Broward County

17-year-old bit by a snake. Venom One to the rescue

Jordan Cueto, 17, was bitten on his foot by a Water Mocassin. Miami-Dade Fire Rescue’s Venom One team delivered anti-venom.
Jordan Cueto, 17, was bitten on his foot by a Water Mocassin. Miami-Dade Fire Rescue’s Venom One team delivered anti-venom.

Jordan Cueto was coming home from a neighbor’s house at about 9:30 Tuesday night when he noticed a snake in his driveway.

The 17-year-old, who was wearing flip-flops, got closer because he wanted to snap a photo.

But the juvenile water moccasin — also known as a cottonmouth — wasn’t having it.

Instead, the snake bit the teen’s right foot, delivering a dose of venom.

Not thinking much of it at first, Jordan went to bed. But when he woke up in the morning to a painful, swollen foot, he knew he had to tell his parents.

“He couldn’t even walk on it,” said his mother, Lazara Cueto. “We knew he had to get to the hospital.”

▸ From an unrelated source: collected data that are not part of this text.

(* ===== verification/View.v ===== *)
(** * What a component renders

    A component is a function from its props and state to an [html] tree: text,
    elements with the attributes the source computes, and click handlers whose
    result is the event they raise.  Static style attributes are left out.
    [clicks_at] follows a click from the element at a path up to the root, as
    the browser does, until a handler stops the propagation. *)

From S2P Require Export Format.
From stdpp Require Import base list.

#[local] Set Warnings "-register-all".

Inductive handler (E : Type) :=
  | no_click
  | on_click (e : E)
  | stop_click                       (* onClick={e => e.stopPropagation()} *)
  | on_click_stop (e : E).           (* both *)
Arguments no_click {E}. Arguments on_click {E}. Arguments stop_click {E}. Arguments on_click_stop {E}.

Inductive html (E : Type) :=
  | text (s : string)
  | el (tag : string) (attrs : list (string * string)) (on : handler E) (kids : list (html E)).
Arguments text {E}. Arguments el {E}.

Section View.
Context {E : Type}.

(** The visible text. *)
Fixpoint texts (h : html E) : list string :=
  match h with
  | text s => if bool_decide (s = "") then [] else [s]
  | el _ _ _ kids => flat_map texts kids
  end.

(** The handlers, outermost first. *)
Fixpoint click_events (h : html E) : list E :=
  match h with
  | text _ => []
  | el _ _ on kids =>
      (match on with on_click e | on_click_stop e => [e] | _ => [] end) ++ flat_map click_events kids
  end.

(** The events a click on the element at [path] raises, innermost first; the
    flag tells whether it was stopped. *)
Fixpoint bubble (path : list nat) (h : html E) : list E * bool :=
  match h with
  | text _ => ([], false)
  | el _ _ on kids =>
      let '(es, stopped) :=
        match path with
        | [] => ([], false)
        | i :: path => match kids !! i with Some k => bubble path k | None => ([], false) end
        end in
      if stopped then (es, true)
      else match on with
           | no_click => (es, false)
           | on_click e => (es ++ [e], false)
           | stop_click => (es, true)
           | on_click_stop e => (es ++ [e], true)
           end
  end.
Definition clicks_at (path : list nat) (h : html E) : list E := (bubble path h).1.

(** [{cond && h}] and [{opt && f}] *)
Definition when (b : bool) (h : html E) : list (html E) := if b then [h] else [].
Definition when_some {A} (o : option A) (f : A → html E) : list (html E) :=
  match o with Some a => [f a] | None => [] end.

Definition span (attrs : list (string * string)) (s : string) : html E := el "span" attrs no_click [text s].
Definition div_ (kids : list (html E)) : html E := el "div" [] no_click kids.

Fixpoint find_attr (name : string) (attrs : list (string * string)) : option string :=
  match attrs with
  | [] => None
  | (k, v) :: attrs => if bool_decide (k = name) then Some v else find_attr name attrs
  end.
Definition attr (name : string) (h : html E) : option string :=
  match h with text _ => None | el _ attrs _ _ => find_attr name attrs end.

(** A tree without handlers raises nothing, wherever it is clicked. *)
Lemma bubble_no_events path (h : html E) : click_events h = [] → (bubble path h).1 = [].
Proof.
  revert h. induction path as [|i path IH]; intros [s|tag attrs on kids] Hc; try done; simpl in *;
    apply app_nil in Hc as [Hon Hk].
  - by destruct on.
  - destruct (kids !! i) as [k|] eqn:Ei; [|by destruct on].
    assert (click_events k = []) as Hk'.
    { apply list_elem_of_lookup_2 in Ei. clear -Ei Hk.
      induction Ei as [l|y l z Hin IH]; simpl in Hk; apply app_nil in Hk as [? ?]; auto. }
    pose proof (IH k Hk') as Hb. destruct (bubble path k) as [es b]. simpl in Hb. subst.
    destruct b; [done|]. by destruct on.
Qed.

(** An element that stops the propagation raises what its child at the path raises. *)
Definition kid_events (path : list nat) (kids : list (html E)) : list E :=
  match path with
  | [] => []
  | i :: path => match kids !! i with Some k => (bubble path k).1 | None => [] end
  end.
Lemma bubble_stop path tag attrs kids :
  bubble path (el tag attrs stop_click kids) = (kid_events path kids, true).
Proof.
  destruct path as [|i path]; [done|]. simpl. destruct (kids !! i); [|done].
  by destruct (bubble path _) as [es []].
Qed.

(** [target.closest('[name]')] where [target] is the element at [path]: the
    value of the attribute on the innermost element that has it. *)
Fixpoint closest (name : string) (path : list nat) (h : html E) : option string :=
  match h with
  | text _ => None
  | el _ _ _ kids =>
      match
        match path with
        | [] => None
        | i :: path => match kids !! i with Some k => closest name path k | None => None end
        end
      with
      | Some v => Some v
      | None => attr name h
      end
  end.

(** The attribute occurs nowhere in the tree. *)
Fixpoint lacks (name : string) (h : html E) : bool :=
  match h with
  | text _ => true
  | el _ attrs _ kids =>
      forallb (λ p, negb (bool_decide (p.1 = name))) attrs && forallb (lacks name) kids
  end.

Lemma attr_lacks name tag attrs on (kids : list (html E)) :
  forallb (λ p : string * string, negb (bool_decide (p.1 = name))) attrs = true →
  attr name (el tag attrs on kids) = None.
Proof.
  simpl. induction attrs as [|[k v] attrs IH]; [done|]. simpl. intros Ha. bool_to_prop.
  by case_bool_decide; [|apply IH].
Qed.

Lemma closest_lacks name path (h : html E) : lacks name h = true → closest name path h = None.
Proof.
  revert h. induction path as [|i path IH]; intros [s|tag attrs on kids] Hl; try done;
    cbn [closest]; cbn [lacks] in Hl; apply andb_true_iff in Hl as [Ha Hk].
  - by apply attr_lacks.
  - rewrite (attr_lacks _ _ _ _ _ Ha). destruct (kids !! i) as [k|] eqn:Ei; [|done].
    rewrite IH; [done|]. rewrite forallb_forall in Hk. apply Hk.
    apply list_elem_of_In. by eapply list_elem_of_lookup_2.
Qed.
End View.

(** ** Embedding a child whose handlers raise other events *)
Definition handler_map {E F} (f : E → F) (h : handler E) : handler F :=
  match h with no_click => no_click | on_click e => on_click (f e) | stop_click => stop_click
  | on_click_stop e => on_click_stop (f e) end.
Fixpoint html_map {E F} (f : E → F) (h : html E) : html F :=
  match h with
  | text s => text s
  | el tag attrs on kids => el tag attrs (handler_map f on) (map (html_map f) kids)
  end.

Lemma bubble_map {E F} (f : E → F) path (h : html E) :
  bubble path (html_map f h) = (map f (bubble path h).1, (bubble path h).2).
Proof.
  revert h. induction path as [|i path IH]; intros [s|tag attrs on kids]; try done.
  - by destruct on.
  - cbn [bubble html_map].
    replace (map (html_map f) kids !! i) with (html_map f <$> kids !! i)
      by (symmetry; apply list_lookup_fmap).
    destruct (kids !! i) as [k|]; cbn [fmap option_fmap option_map]; [|by destruct on].
    rewrite IH. destruct (bubble path k) as [es []]; [done|]. destruct on; simpl; by rewrite ?map_app.
Qed.

(** ** JavaScript truthiness of what a component renders *)

(** [if (s)] on [string | null]: the empty string is false. *)
Definition truthy (o : option string) : option string :=
  match o with Some EmptyString => None | _ => o end.

(** [{n && f(n)}] on [number | undefined]: zero and NaN are rendered as text. *)
Definition when_number {E} (o : option number) (f : number → html E) : list (html E) :=
  match o with
  | None => []
  | Some n => if nnan n || (n === N[0])%num then [text (number_toString n)] else [f n]
  end.

Lemma no_events_map {A E} (f : A → html E) (l : list A) :
  (∀ x, click_events (f x) = []) → flat_map click_events (map f l) = [].
Proof. intros Hf. induction l as [|x l IH]; [done|]. simpl. by rewrite Hf. Qed.
Lemma no_events_when {E} b (h : html E) : click_events h = [] → flat_map click_events (when b h) = [].
Proof. intros Hh. destruct b; simpl; by rewrite ?Hh. Qed.

(** ** Trees without handlers *)
Fixpoint inert {E} (h : html E) : bool :=
  match h with
  | text _ => true
  | el _ _ on kids => match on with no_click => forallb inert kids | _ => false end
  end.

Lemma forallb_lookup {A} (p : A → bool) l i x : forallb p l = true → l !! i = Some x → p x = true.
Proof.
  revert i. induction l as [|y l IH]; intros i; [done|]. simpl.
  intros [Hy Hl]%andb_true_iff. destruct i as [|i]; simpl; [by intros [= ->]|by apply IH].
Qed.

Lemma bubble_inert {E} path (h : html E) : inert h = true → bubble path h = ([], false).
Proof.
  revert h. induction path as [|i path IH]; intros [s|tag attrs on kids]; try done.
  - by destruct on.
  - simpl. destruct on; try done. intros Hk. destruct (kids !! i) eqn:Ei; [|done].
    by rewrite IH by by eapply forallb_lookup.
Qed.

(** A click anywhere in an element with inert children is a click on it. *)
Lemma bubble_on {E} path tag attrs (e : E) kids :
  forallb inert kids = true → bubble path (el tag attrs (on_click e) kids) = ([e], false).
Proof.
  intros Hk. destruct path as [|i path]; [done|]. cbn [bubble].
  destruct (kids !! i) eqn:Ei; [|done]. by rewrite bubble_inert by by eapply forallb_lookup.
Qed.

(** Elements without a handler pass the click of a child on. *)
Lemma bubble_through {E} i path tag attrs kids (k : html E) :
  kids !! i = Some k → bubble (i :: path) (el tag attrs no_click kids) = bubble path k.
Proof. intros Hi. cbn [bubble]. rewrite Hi. by destruct (bubble path k) as [es []]. Qed.

Lemma inert_map {A E} (f : A → html E) l : (∀ x, inert (f x) = true) → forallb inert (map f l) = true.
Proof. intros Hf. induction l; [done|]. simpl. by rewrite Hf. Qed.
Lemma inert_when {E} b (h : html E) : inert h = true → forallb inert (when b h) = true.
Proof. intros Hh. destruct b; simpl; by rewrite ?Hh. Qed.
Lemma lookup_map {A B} (f : A → B) l i : map f l !! i = f <$> l !! i.
Proof. apply list_lookup_fmap. Qed.
Lemma lookup_map_S {A B} (f : A → B) z l j y : l !! j = Some y → (z :: map f l) !! S j = Some (f y).
Proof. intros Hj. simpl. by rewrite lookup_map, Hj. Qed.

After arriving at Memorial Hospital Miramar, Miami-Dade Fire Rescue’s Venom One was called in to get the teen anti-venom.

Lt. Scott Mullin said time is important when it comes to snake bites because the longer the venom is inside, the more damage it can do.

“He got lucky that it wasn’t that bad of a bite,” he said. The teen only had one puncture wound, which Mullin said was probably due to it hitting the flip-flop. Nevertheless, he still needed to get anti-venom — which was flown in via helicopter — in his system to stop the pain and swelling.

By Wednesday evening, Jordan’s mom said her son was in less pain. She said that she and her family had seen snakes in their western Miramar neighborhood but that she never thought anyone would be bitten.

Mullin said he hopes what happened to Jordan will be a lesson to everyone else to wear close-toed shoes at night, especially between April and October when the snakes are out.

“It is not uncommon to see them in South Florida,” said Mullin, who added that recent rain has forced the snakes from lower hidden spots to ground level. “Everyone needs to be careful.”